Que se passe-t-il dans La route ? Rien en réalité : il ne peut par définition y avoir de clôture puisque le monde est déjà dévasté et que plus rien n’est à construire ou à sauver. Il y aura simplement un épilogue à cette histoire particulière, mais l’essentiel est évidemment ailleurs. Dans la valeur à la fois métaphorique et allégorique de ce roman.
Il est, bien sûr, tentant de lire La route comme une méditation sur l’un des devenirs possibles de l’humanité, et plus précisément de l’Occident. Ce n’est sans doute pas un hasard si l’homme et le petit poussent un caddie, l’un des symboles de la société de consommation un peu vaine dans laquelle nous vivons tous depuis cinquante ans. Ce caddie devient, dans le monde "d’après", quelque peu incongru et souligne, par l’absence de tout confort matériel, à quel point notre vie actuelle est, en un sens, opulente mais largement superficielle et inutile.
Au deuxième degré, Mc Carthy s’interroge aussi sur la place de l’homme dans le monde et la nature. Bien sûr dans La route l’homme a été capable de détruire l’ensemble de l’humanité, probablement par la puissance nucléaire, mais pas la Terre elle-même qui, même si elle est recouverte sans doute pour des millénaires de nuages et de saleté, finira sans doute par refleurir. Toutes choses étaient plus anciennes que l’homme, et toutes choses lui survivront d’une façon ou d’une autre. Le regard de Mc Carthy est pour le moins transcendantal et assez peu "anthropocentré".

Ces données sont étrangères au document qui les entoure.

(** C13 [coverage_exact]: what agreement between the quota plan and the registry means.  The check passes
    exactly when every account names a registered upstream and no upstream without an account carries a
    variable, and so the credential, of one with an account; and the entries a round stops serving are
    exactly those. *)
Theorem coverage_exact plan entries :
  (CheckQuotaCoverage plan entries = None <->
     Forall (fun p => Upstream p ∈ map Name entries) (providers plan)
     /\ forall counted other env, ~ spends_uncounted plan entries counted other env)
  /\ (forall other, other ∈ (quotaCoverage plan entries).1 <->
       exists counted env, spends_uncounted plan entries counted other env).
Proof.
  unfold CheckQuotaCoverage, quotaCoverage. destruct (providers plan) as [|p0 ps] eqn:Hp.
  { assert (Hno : forall counted other env, ~ spends_uncounted plan entries counted other env).
    { intros counted other env (e & o & _ & _ & _ & _ & Hb & _). unfold budgeted in Hb. rewrite Hp in Hb. by apply not_elem_of_nil in Hb. }
    cbn [fst snd]. split; [split; [|done]; intros _; by split|]. intros other. split; [by intros ?%not_elem_of_nil|].
    intros (c & v & H). by destruct (Hno c other v). }
  rewrite <- Hp. cbn [fst snd]. split.
  - transitivity (not_registered plan entries = [] /\ shares plan entries = []).
    + destruct (not_registered plan entries), (shares plan entries); simpl; naive_solver.
    + apply Morphisms_Prop.and_iff_morphism.
      * unfold not_registered. rewrite Forall_forall. split.
        -- intros H p Hin. destruct (decide (Upstream p ∈ map Name entries)) as [|Hno]; [done|].
           assert (Hx : UpstreamNotRegistered (PName p) (Upstream p) ∈ @nil coverage_problem); [|by apply not_elem_of_nil in Hx].
           rewrite <- H. apply list_elem_of_omap. exists p. split; [done|]. by rewrite bool_decide_eq_false_2.
        -- intros H. apply elem_of_nil_inv. intros x (p & Hin & Hx)%list_elem_of_omap.
           by rewrite bool_decide_eq_true_2 in Hx by by apply H.
      * split.
        -- intros H c o v Hs. apply elem_of_shares in Hs. rewrite H in Hs. by apply not_elem_of_nil in Hs.
        -- intros H. apply elem_of_nil_inv. intros [[c o] v] Hin. apply elem_of_shares in Hin. by apply H in Hin.
  - intros other. rewrite list_elem_of_fmap. split.
    + intros ([[c o] v] & -> & Hin). exists c, v. by apply elem_of_shares.
    + intros (c & v & H). exists (c, other, v). split; [done|]. by apply elem_of_shares.
Qed.
(* ===== verification/Dispatch.v ===== *)
(** * The call path ([internal/gateway]: [endpoint.go], [resilience.go], [health.go])

    [Dispatch], [ListTools], [AdmitCaller] and the functions that write the trail, as programs over the
    gateway's effects: each access to shared state, a store, the vault or a backend is one effect, in
    the order the code makes them.  Logging is left out.  What is computed from the answers is
    computed here: the policy's decision, the class gate, availability, the result checks, the scrub. *)
From Stdlib Require Import ZArith Lia Ascii.
From stdpp Require Import base strings list gmap.
From S2P Require Import Prelude.
From S2P Require Import GoStrings.
From S2P Require Import Visible.
From S2P Require Import GoTime.
From S2P Require Import Json.
From S2P Require Import AuditLog.
From S2P Require Import Quota.
From S2P Require Import Quarantine.
From S2P Require Import Access.
From S2P Require Import Redact.
From S2P Require Import Prog.
From S2P Require Import GatewayTypes.
From S2P Require Import Fleet.

(** ** The effects *)

Inductive authVerdict := authRecord | authMark | authDrop.

Inductive geff :=
| ECtxErr                                             (* ctx.Err() *)
| EBlocked (subject : string)                         (* blocklist.Blocked *)
| ESuspended                                          (* isSuspended *)
| ELookup (name : string)                             (* lookup: the route and its connection *)
| ERoutes                                             (* snapshot *)
| EControls                                           (* controls.Load *)
| EQuarGet (server tool : string)                     (* quarantine.Get *)
| EMaintenance                                        (* maint.Maintenance *)
| ENow                                                (* g.now *)
| EHealth (name : string)                             (* reads under g.mu *)
| EAcquire (subject : string)                         (* slots.acquire *)
| ERelease (subject : string)                         (* the release it returned *)
| EQuotaAdmit (plan : Plan) (subject tool : string) (now : time)
| ERecord (detached : bool) (rec : AuditRecord)       (* audit.Record, on the caller's context or off it *)
| ECount (outcome : string)                           (* the counter of that outcome *)
| ECallTool (up : handle) (tool args : string)
| EMarkGone (name : string) (up : handle)             (* markGone *)
| EPersist                                            (* persistHealth *)
| EEnvNames (server : string)                         (* the names of g.creds[server] *)
| EResolve (name : string)                            (* vault.Resolve *)
| EAuthVerdict (source : string) (now : time)         (* authLimit.classify *).

Section effects.
Context `{SV : SchemaValidator}.

Definition gans (e : geff) : Type :=
  match e with
  | ECtxErr => option ctx_error
  | EBlocked _ => result foreign bool
  | ESuspended => bool
  | ELookup _ => option (routedTool * option handle)
  | ERoutes => list (string * routedTool)
  | EControls => controls
  | EQuarGet _ _ => result foreign Quarantine.Tool
  | EMaintenance => result foreign (list Maintenance)
  | ENow => time
  | EHealth _ => health_view
  | EAcquire _ => bool
  | ERelease _ => unit
  | EQuotaAdmit _ _ _ _ => result quota_error unit
  | ERecord _ _ => result foreign unit
  | ECount _ => unit
  | ECallTool _ _ _ => result foreign Result
  | EMarkGone _ _ => option healthEvent
  | EPersist => unit
  | EEnvNames _ => list string
  | EResolve _ => result foreign string
  | EAuthVerdict _ _ => authVerdict
  end.

(** The effects that run an adapter's code, which may panic. *)
Definition foreign_code (e : geff) : bool :=
  match e with
  | EBlocked _ | EQuarGet _ _ | EMaintenance | EQuotaAdmit _ _ _ _ | ERecord _ _ | ECallTool _ _ _
  | EPersist | EResolve _ => true
  | _ => false
  end.

#[export] Instance gw_effects : Effects := {| eff := geff; ans := gans; may_panic := foreign_code |}.

(** An effect whose answer is the program's own. *)
Definition do (e : geff) : prog (gans e) := trigger (e : eff).
End effects.
Lemma result_is_checked_witness :
  exists res, (exec demo_leaky demo_dispatch).2 = Done (Ok res)
    /\ Content res = "{" +:+ dquote +:+ "a" +:+ dquote +:+ ":" +:+ dquote +:+ "is " +:+ redacted +:+ dquote +:+ "}"
    /\ checked (PT := demo_print) (SV := demo_schemas) demo_config demo_call_name "{}" (exec demo_leaky demo_dispatch).1 res.
Proof.
  assert (Ho : match (exec demo_leaky demo_dispatch).2 with
               | Done (Ok res) => bool_decide (Content res = "{" +:+ dquote +:+ "a" +:+ dquote +:+ ":" +:+ dquote +:+ "is " +:+ redacted +:+ dquote +:+ "}")
               | _ => false end = true) by (vm_compute; reflexivity).
  pose proof (exec_runs demo_leaky demo_dispatch demo_leaky_ok) as Hr.
  destruct (exec demo_leaky demo_dispatch).2 as [[res|e]|d]; [|discriminate|discriminate].
  exists res. split; [reflexivity|]. split; [exact (bool_decide_eq_true_1 _ Ho)|].
  exact (result_is_checked (UT := demo_tables) (PT := demo_print) demo_config None demo_caller demo_call_name "{}" _ res Hr).
Defined.

Definition demo_list : prog (E := gw_effects (SV := demo_schemas)) (result gw_error (list ToolDef)) :=
  ListTools (SV := demo_schemas) None ana.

On parle déjà beaucoup d’adapter La route au cinéma. Pourquoi pas, même si j’ai tendance à penser que cela n’aurait aucun intérêt. En effet, la force du livre n’est aucunement dans l’intrigue. Elle tient plus probablement tout entière dans la forme et dans le style, par définition non adaptables au cinéma.
La route est construit par petits paragraphes denses et plus ou moins brefs. Entre chaque paragraphe, un saut de ligne. Les dialogues sont très rares et par ailleurs réduits à leur plus simple expression, témoin la ponctuation absente : pas de guillemets, pas de tirets, simplement le passage à la ligne pour alterner la parole de "l’homme" et celle du "petit".
Toute l’économie de l’écriture (typographie, style) est donc calquée sur la sécheresse et la nudité de ce monde post-apocalyptique : aucune fioriture, aucun lyrisme, simplement une forme très particulière de prose qui finit par envoûter et qui se lit comme une sorte de récit mi-poétique, mi-archaïque, et qu’il est dès lors tentant de comparer à certains récits des évangiles. Il y a dans ce roman, malgré sa tristesse et son désespoir, et pour paraphraser une phrase du livre (P.92), "une étrange beauté".
Cette étrange beauté, il faudrait un talent et une finesse considérables pour la rendre au cinéma, sans sombrer dans l’esthétique Resident Evil auquel me fait parfois penser ce roman (un monde mort, peuplé de morts-vivants).
Pour conclure, je remarquerai que la thématique de l’apocalypse se porte très bien. Ce n’est pas nouveau, elle fleurit au cinéma depuis longtemps et Cloverfield en est l’un des derniers exemples.
Mais la littérature n’est pas en reste : le dernier roman de Houellebecq, La possibilité d’une île, ne plaçait-il pas l’un des clones de Daniel dans un monde lui aussi post-apocalyptique ? Quant à un roman récemment traduit en français, mais qui datait de 1997, Chronique des jours à venir, ne plongeait-il pas lui aussi le narrateur dans un monde dévasté ?
Malgré la fin de la guerre froide, il semblerait que les hantises liées à l’autodestruction de l’humanité continuent d’inspirer les artistes. Peut-être que c’est cela "la fin de l’histoire", et pas les fariboles de Fukuyama sur l’économie de marché.